W przypadku Bestu źródłem tak dużego zainteresowania nie był jednak spadek rynkowych stóp procentowych, ale bardzo atrakcyjna marża, wynosząca 3,8 proc. W połączeniu z sięgającą 1,7 proc. stawką WIBOR, daje to inwestorom 5,5 proc. odsetek w skali rocznej. Warto przy tym dodać, że Best jest spółką bardzo dobrze znaną inwestorom.
Na Catalyst są już notowane jej obligacje kilku serii, o wartości 249 mln zł, nie licząc 51 mln zł wyemitowanych przez zarządzany przez nią fundusz sekurytyzacyjny.
Best pewnie nie bez powodu zdecydował się zaoferować marżę o 0,3-0,5 punktu procentowego wyższą, niż w przypadku papierów wyemitowanych w marcu ubiegłego roku, choć prawdopodobnie udałoby mu się pozyskać kapitał także po nieco niższym koszcie.

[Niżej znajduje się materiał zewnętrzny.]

Lemma updateStatusModeB_parts now (gw : Gateway) (c : Cluster) : ∃ c1, objects c1 = objects c ∧
  updateStatusModeB r error_text now gw master pol c =
  (do! write_announced gw (powForcedOff c gw) in
   let! verdict := gets (λ s, Ok (modeBHealth error_text gw s)) in
   let! fresh := read (λ s, kget (T := Gateway) s (key gw)) in
   do! api (kupdate_status (verdict_of now fresh verdict)) in ret ()) c1.
Proof.
  unfold updateStatusModeB. set (replicas := obp_Replicas (obp_Spec pol)).
  destruct (maybe_event (negb (bool_decide (previousOnion gw = "")) &&
    negb (bool_decide (previousOnion gw = OnionAddress_String master))) gw "Normal" "MasterDescriptorChanged"
    ("switched to onionbalance HA — published .onion is now " +:+ OnionAddress_String master) c) as (c1 & H1 & E1).
  unfold bind at 1. rewrite H1.
  destruct (maybe_event (negb (bool_decide (prev_replicas gw = replicas))) gw "Normal" "BackendsRolling"
              ("backend replicas changing " +:+ Itoa (prev_replicas gw) +:+ "→" +:+ Itoa replicas +:+
               "; up to ~15 min until clients see the new pool") c1) as (c2 & H2 & E2).
  unfold bind at 1. rewrite H2. unfold bind at 1, gets at 1.
  rewrite (powForcedOff_at c c2 gw) by (intros k _; by rewrite E2, E1).
  match goal with |- context [if ?b then event ?r ?g ?t ?n ?m else ret ()] =>
    destruct (maybe_event b g t n m c2) as (c3 & H3 & E3) end.
  unfold bind at 1. rewrite H3. exists c3. split; [congruence|].
  unfold write_announced. apply bind_ext. intros [] s. apply bind_ext. intros [[healthy reason] message] s1. reflexivity.
Qed.
Lemma write_announced_again now g verdict forced (c : Cluster) :
  announced forced g → write_announced (verdict_of now g verdict) forced c = (c, Ok ()).
Proof.
  intros [Hr Hp]. unfold write_announced.
  assert (prev_replicas (verdict_of now g verdict) = prev_replicas g ∧
    annotation (verdict_of now g verdict) annPowEmitted = annotation g annPowEmitted) as [-> ->]
    by (by destruct verdict as [[]]).
  rewrite (bool_decide_eq_true_2 _ Hr). destruct forced; [|done]. by rewrite (bool_decide_eq_true_2 _ (Hp eq_refl)).
Qed.
Lemma verdict_again now now' g verdict : verdict_of now' (verdict_of now g verdict) verdict = verdict_of now g verdict.
Proof.
  destruct verdict as [[healthy reason] message]. unfold verdict_of.
  rewrite (mode_b_status_again now now' g master _ reason message Hmaster). by destruct g.
Qed.
Lemma verdict_write now (gw g : Gateway) verdict (c : Cluster) :
  kget c (key gw) = Ok g → key g = key gw →
  (let! fresh := read (λ s, kget (T := Gateway) s (key gw)) in
   do! api (kupdate_status (verdict_of now fresh verdict)) in ret ()) c =
  (put ("Gateway", key gw) (AGateway (verdict_of now g verdict)) c, Ok ()).
Proof.
  intros Hg Hk. unfold bind at 1, read, gets. rewrite Hg. cbn [wrap_err]. unfold bind, api.
  rewrite (wrap_run _ _ _ (put ("Gateway", key gw) (AGateway (verdict_of now g verdict)) c) (verdict_of now g verdict));
    [done|].
  change (kupdate_status (verdict_of now g verdict)) with
    (mem_write (λ x old : Gateway, with_status_of old x) (verdict_of now g verdict)).
  unfold mem_write. assert (key (verdict_of now g verdict) = key gw) as -> by (by destruct verdict as [[]]).
  change (mem_get c (key gw) = Ok g) in Hg. rewrite Hg. destruct verdict as [[h reason] message]. reflexivity.
Qed.

Definition status_keys (gw : Gateway) (k : string * NamespacedName) : Prop :=
  the Gateway (key gw) k ∨ of_kind TorServicePolicy k ∨ health_keys gw k.
(** A run of the step: what it writes, and that writing it again changes nothing. *)
Lemma status_converges now (gw : Gateway) (c c' : Cluster) :
  kget c (key gw) = Ok gw → updateStatusModeB r error_text now gw master pol c = (c', Ok ()) →
  ∃ anns, let gw' := verdict_of now (set_annotations anns gw) (modeBHealth error_text gw c') in
  kget c' (key gw) = Ok gw' ∧ agree (λ k, ¬ the Gateway (key gw) k) c c' ∧
  ∀ now' d, agree (status_keys gw) c' d → ∃ d',
    updateStatusModeB r error_text now' gw' master pol d = (d', Ok ()) ∧ objects d' = objects d.
Proof.
  intros Hgw Hrun. destruct (updateStatusModeB_parts now gw c) as (c1 & E1 & Hparts). rewrite Hparts in Hrun.
  assert (kget c1 (key gw) = Ok gw) as Hgw1
    by (rewrite <- Hgw; apply (mem_get_at (T := Gateway) c c1); by rewrite E1).
  rewrite <- (powForcedOff_at c c1 gw) in Hrun by (intros k _; by rewrite E1).
  destruct (write_announced_run gw c1 Hgw1) as (c2 & anns & Hann & Hgw2 & Hf2 & Hannounced).
  apply bind_Ok in Hrun as (c2' & [] & Hann' & Hrun). rewrite Hann in Hann'. injection Hann' as <-.
  unfold bind at 1, gets at 1 in Hrun. rewrite (verdict_write now gw _ _ c2 Hgw2 eq_refl) in Hrun.
  injection Hrun as <-. set (g := set_annotations anns gw) in *. set (verdict := modeBHealth error_text gw c2).
  set (c' := put _ _ c2).
  assert (agree (λ k, ¬ the Gateway (key gw) k) c c') as Hf.
  { intros k Hk. unfold c'. cbn. rewrite lookup_insert_ne by (intros <-; by apply Hk). by rewrite (Hf2 k Hk), E1. }
  assert (agree (health_keys gw) c2 c') as Hh
    by (intros k [Hk|Hk]; apply lookup_insert_ne; intros <-; [discriminate Hk|discriminate Hk]).
  exists anns. fold g. cbn zeta. rewrite (modeBHealth_at c2 c' gw Hh). fold verdict.
  set (gw' := verdict_of now g verdict). split; [exact (mem_get_put (T := Gateway) (key gw) gw' c2)|].
  split; [exact Hf|]. intros now' d Hd.
  destruct (updateStatusModeB_parts now' gw' d) as (d1 & Ed & Hpd).
  assert (key gw' = key gw) as Hk by (unfold gw'; by destruct verdict as [[]]).
  assert (kget d1 (key gw') = Ok gw') as Hgd.
  { rewrite Hk. transitivity (kget (T := Gateway) c' (key gw));
      [|exact (mem_get_put (T := Gateway) (key gw) gw' c2)].
    apply (mem_get_at (T := Gateway) c' d1). rewrite Ed. apply Hd. by left. }
  exists (put ("Gateway", key gw') (AGateway gw') d1). split.
  - rewrite Hpd. eapply bind_run; [|].
    + assert (powForcedOff d gw' = powForcedOff c1 gw) as ->.
      { transitivity (powForcedOff d gw); [unfold gw'; by destruct verdict as [[]]|].
        apply powForcedOff_at. intros k Hkk. rewrite Hd by (by right; left). rewrite Hf, E1; [done|].
        intros ->. discriminate Hkk. }
      exact (write_announced_again now g verdict _ d1 Hannounced).
    + unfold bind at 1, gets at 1.
      assert (modeBHealth error_text gw' d1 = verdict) as ->.
      { transitivity (modeBHealth error_text gw d1); [unfold gw'; by destruct verdict as [[]]|].
        apply modeBHealth_at. intros k Hkk. rewrite Ed, Hd by (by right; right). by apply Hh. }
      rewrite (verdict_write now' gw' gw' verdict d1 Hgd eq_refl). unfold gw' at 2. by rewrite verdict_again.
  - cbn. rewrite Ed. apply insert_id. rewrite Hk, Hd by (by left). apply lookup_insert_eq.
Qed.
End status.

Być może jedną z przyczyn podwyższenia marży była informacja zamiarze przeprowadzenia emisji przez Kredyt Inkaso oraz o zatwierdzeniu przez KNF prospektu emisyjnego Kruka, który jest liderem branży windykacyjnej, umożliwiającego realizację programu emisji obligacji o wartości 300 mln zł. Pod koniec 2015 r. Kruk uplasował obligacje przy marży sięgającej 2,9 proc.

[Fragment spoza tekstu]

(* ===== verification/Footprint.v ===== *)
(** * What a reconcile can touch (gateway_controller.go)

    The operator may write every Secret, Role and workload of the cluster.  This file bounds what
    one [Reconcile] does with that: whatever happens in it, and however it ends, it changes
    objects of its own Gateway only. *)

From Stdlib Require Import Ascii ZArith.
From S2P Require Import Prelude Monad GoStrings Onion Keys KubeTypes Router Kube Names RefGrant Status Policies.
From S2P Require Import HTTPRouteCtl NetPol Resources ResourcesHA Workloads Client Harvest GatewayCtl GatewayProps.
From S2P Require Import GatewayGC HarvestProps Converge Deletes Steady ConvergeHA SteadyHA.

(** ** Going through a handler with what was read *)
Section rules.
Context {S : Type} (P : S → Prop).
Lemma keeps_bind_post {E A B} (R : A → Prop) (m : M S E A) (f : A → M S E B) :
  keeps P m → (∀ s s' a, P s → m s = (s', Ok a) → R a) → (∀ a, R a → keeps P (f a)) → keeps P (bind m f).
Proof.
  intros Hm HR Hf s Hs. unfold bind. specialize (Hm s Hs). specialize (HR s).
  destruct (m s) as [s' [a|e]] eqn:Hr; [|exact Hm]. exact (Hf a (HR s' a Hs eq_refl) s' Hm).
Qed.
Lemma keeps_lift_bind {E A B} (b : result E A) (f : A → M S E B) :
  (∀ a, b = Ok a → keeps P (f a)) → keeps P (bind (lift b) f).
Proof.
  intros Hf. apply (keeps_bind_post (λ a, b = Ok a)); [apply keeps_lift| |exact Hf].
  intros s s' a _ [= _ Hb]. exact Hb.
Qed.
Lemma keeps_gets_bind {E A B} (r : S → result E A) (f : A → M S E B) :
  (∀ s a, P s → r s = Ok a → keeps P (f a)) → keeps P (bind (gets r) f).
Proof.
  intros Hf. apply (keeps_bind_post (λ a, ∃ s, P s ∧ r s = Ok a)); [apply keeps_gets| |].
  - intros s s' a Hs [-> Ha]%gets_Ok. eauto.
  - intros a (s & Hs & Ha). eauto.
Qed.
Lemma keeps_read_bind {A B} (r : S → result api_error A) (f : A → M S error B) :
  (∀ s a, P s → r s = Ok a → keeps P (f a)) → keeps P (bind (read r) f).
Proof.
  intros Hf. apply keeps_gets_bind. intros s a Hs Ha. destruct (r s) eqn:Hr; [|discriminate Ha].
  injection Ha as <-. eauto.
Qed.
Lemma keeps_find_bind {T} `{Store S T} {B} k (f : option T → M S error B) :
  keeps P (f None) → (∀ s x, P s → kget s k = Ok x → keeps P (f (Some x))) → keeps P (bind (find k) f).
Proof.
  intros Hn Hf. apply (keeps_bind_post (λ o, o = None ∨ ∃ s x, P s ∧ kget s k = Ok x ∧ o = Some x)).
  - apply keeps_find.
  - intros s s' o Hs [-> Ho]%find_Ok. destruct o as [x|]; [right; eauto|by left].
  - intros o [->|(s & x & Hs & Hx & ->)]; eauto.
Qed.
End rules.

#[global] Instance Job_lawful : LawfulKind Job.
Proof. split; done. Qed.

(** ** The footprint of a Gateway *)
(** A Gateway but for what the operator edits: its finalizers, annotations and status. *)
Definition unedited (gw : Gateway) : Gateway :=
  with_gw_Status {| gs_Addresses := []; gs_Conditions := []; gs_Listeners := [] |}
    (set_annotations ∅ (set_finalizers [] gw)).
Lemma unedited_key gw gw1 : unedited gw1 = unedited gw → key gw1 = key gw.
Proof. intros Heq. change (key (unedited gw1) = key (unedited gw)). by rewrite Heq. Qed.
Lemma unedited_status (gw x : Gateway) : unedited (with_status_of gw x) = unedited gw.
Proof. reflexivity. Qed.
Section footprint.
Context (gw : Gateway).
Notation name := (gw_name gw).
(** The objects named after the Gateway, in its namespace, and the Gateway. *)
Definition own_names : list (string * NamespacedName) :=
  mode_a_names gw ++ mode_b_names gw ++
  [("ServiceAccount", child gw (RouterRBACName name)); ("Role", child gw (RouterRBACName name));
   ("RoleBinding", child gw (RouterRBACName name)); ("NetworkPolicy", netpol_key gw); ("Gateway", key gw)].
Definition own (k : string * NamespacedName) : Prop :=
  k ∈ own_names ∨ ∃ i, k = ("Secret", child gw (BackendKeySecretName gw i)).
Lemma own_ns k : own k → nn_Namespace k.2 = gw_ns gw.
Proof.
  intros [Hk|[i ->]]; [|done]. unfold own_names, mode_a_names, mode_b_names in Hk.
  rewrite list_elem_of_In in Hk. cbn [app In] in Hk. repeat (destruct Hk as [<-|Hk]; [done|]). done.
Qed.
(** The account in another namespace, for a policy in effect whose master key is granted. *)
Definition granted_account (c : Cluster) (k : string * NamespacedName) : Prop :=
  ∃ pol, findEffectiveOnionBalance gw c = Ok (Some pol, true) ∧ MasterKeyReferenceGrantAllows c pol = Ok true ∧
    cross_keys gw pol k.
(** What carries the Gateway's labels. *)
Definition labelled (c : Cluster) (k : string * NamespacedName) : Prop :=
  listed (T := Role) (owner_labels gw) (elsewhere None) c k ∨
  listed (T := RoleBinding) (owner_labels gw) (elsewhere None) c k ∨
  listed (T := Secret) (backend_selector gw) (λ x, Namespace (sec_meta x) = gw_ns gw) c k.
Definition footprint (c : Cluster) (k : string * NamespacedName) : Prop :=
  own k ∨ granted_account c k ∨ labelled c k.
Definition tidy (c : Cluster) : Prop :=
  named (T := Role) c ∧ named (T := RoleBinding) c ∧ named (T := Secret) c ∧ named (T := Gateway) c ∧
  named (T := Job) c.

Konkurencją na rynku kierował się z pewnością J.W. Construction, oferując w niedawno przeprowadzonej emisji 3,5 proc. marżę, identyczną, jak w przypadku otwartego wciąż programu emisji Polnordu i porównywalną z warunkami zaproponowanymi w połowie ubiegłego roku przez Dom Development, obejmującymi marżę od 1,9 do 3,9 proc., zmieniającą się w zależności od poziomu zadłużenia spółki.
W kolejce po pieniądze z rynku stoi też kilka innych, znanych już inwestorom firm i banków, będących w trakcie realizacji programów emisji, a dołączają do nich kolejne, czekające na zatwierdzenie prospektów i sygnalizujące zamiar ich złożenia.
Wszystko więc wskazuje na to, że konkurencja będzie powodować presję na wzrost marż, a inwestorzy mogą być bardziej wybredni w wyborze ofert.